Maude Guérin est sensationnelle. Son Adèle, qui donne sa vie pour soigner les autres, est une femme ordinaire qui ne peut s'empêcher de désapprouver les actes de son patient. Mais c'est aussi quelqu'un qui est incapable de dire non lorsqu'on lui demande quelque chose et qui refoule une rage inouïe. Petit à petit, ses réticences vont s'amenuiser, une complicité va s'installer, elle apportera à l'ingénieur un livre psycho-pop rempli de pseudo science afin de l'aider. Et elle lui confiera aussi des choses qu'elle n'a probablement jamais dites à personne. La comédienne nous fait parfaitement sentir cette évolution sans que cela semble forcé ou invraisemblable. Toute son humanité se retrouve dans cette violence rentrée qu'elle n'exprime pas et dans ce lien auquel elle consent.

Étienne Pilon nous propose de son côté le portrait d'un homme détruit qui a perdu le contrôle de sa femme et donc de sa vie. Il va décrire les meurtres de façon clinique, détachée, comme si c'était une autre personne qui les avait commis. Par contre, il va raconter un incident survenu dans son enfance et s'écrouler en sanglots.

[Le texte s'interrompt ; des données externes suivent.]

(** What arrives at the server: the macaroon of the challenge with the preimage
    caveat, and the preimage. *)
Lemma clientHeader_arrives now mac macBytes inv p h :
  mac_MarshalBinary mac = Ok macBytes ->
  lacks dq inv = true -> lacks "010" inv = true -> is_array 32 p ->
  clientHeader now (challengeText (b64_EncodeToString macBytes) inv) (Preimage_Hash p) p = Ok h ->
  exists pm, AddFirstPartyCaveats mac [Caveat.NewCaveat Caveat.PreimageKey (Preimage_String p)] = Ok pm /\
             FromHeader h = Ok (pm, p).
Proof.
  intros Hm Hq Hn Hp E. unfold clientHeader in E.
  rewrite challenge_parse in E by done. cbn [of_option mbind outcome_bind] in E.
  rewrite b64_roundtrip in E. cbn [errorf mbind outcome_bind] in E.
  unfold Token.tokenFromChallenge in E. rewrite (Unmarshal_Marshal _ _ Hm) in E.
  cbn [errorf mbind outcome_bind] in E. rewrite MakeHash_spec in E by apply Hash_length.
  cbn [mbind outcome_bind Token.PaymentHash Token.TimeCreated Token.baseMac] in E.
  apply bind_Ok_inv in E as (pm & Hpm & E). apply bind_Ok_inv in E as (md & Hmd & E).
  apply (inj Ok) in E. exists pm. split; [exact Hpm|].
  pose proof (Token.PaidMacaroon_preimage _ _ Hpm) as Hc. cbn [Token.Preimage] in Hc.
  destruct (FromHeader_credential pm _ md h Hmd eq_refl (eq_sym E)) as [Hf|Hf].
  - rewrite Hf, Hc. cbn [of_option mbind outcome_bind]. by rewrite MakePreimage_String.
  - exfalso. unfold GetRequestMetadata in Hmd. apply bind_Ok_inv in Hmd as (b & Hb & Hmd).
    apply (inj Ok) in Hmd as <-. cbn [mcMacaroon NewMacaroonCredential] in Hb.
    apply Marshal_nonempty in Hb. subst h. rewrite lookup_singleton_eq in Hf.
    cbn [default from_option id] in Hf. unfold FromHeader in Hf.
    set (hd := {[HeaderMacaroon := [hex_EncodeToString b]]} : header) in Hf.
    assert (G1 : Get hd HeaderAuthorization = "") by done.
    assert (G2 : Get hd HeaderMacaroonMD = "") by done.
    assert (G3 : Get hd HeaderMacaroon = hex_EncodeToString b) by done.
    rewrite G1, G2, G3 in Hf. rewrite !(decide_False (P := "" ≠ "")) in Hf by naive_solver.
    rewrite decide_True in Hf by by destruct b.
    assert (Hno : forall s, fromMacaroonHex s ≠ Err (Errorf "no auth header provided")).
    { intros s. unfold fromMacaroonHex. destruct (hex_DecodeString s) as [x| |]; cbn; [|done..].
      destruct (mac_UnmarshalBinary x) as [y| |]; cbn; [|done..].
      destruct (HasCaveat y _); cbn; [|done]. by destruct (MakePreimageFromStr _). }
    by apply (Hno _ Hf).
Qed.
End Cycle.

Encore là, c'est dans la nuance que le comédien évolue, ce n'est jamais trop ni pas assez; cet homme-là n'est pas un monstre génocidaire ni un psychopathe. Il est encore capable d'empathie et d'écoute comme il le démontre avec Adèle. Ce qui le pousse probablement, après les confidences qu'elle lui aura faites, à poser envers elle un geste surprenant. Pour la remercier ou pour la contrôler à son tour? Je me pose toujours la question...

Après est une pièce au rythme lent, mais qui passe très vite. C'est également quelque chose d'insondable, rempli de la tristesse navrante qui caractérise certains faits divers et qui continue de nous habiter longtemps. Serge Boucher a voulu peindre les degrés de la tragédie dissimulée dans la vie de ses deux personnages et, ce faisant, je crois qu'il a atterri au milieu d'une espèce de vérité.

Après, au Théâtre d'Aujourd'hui jusqu'au 19 mars 2016.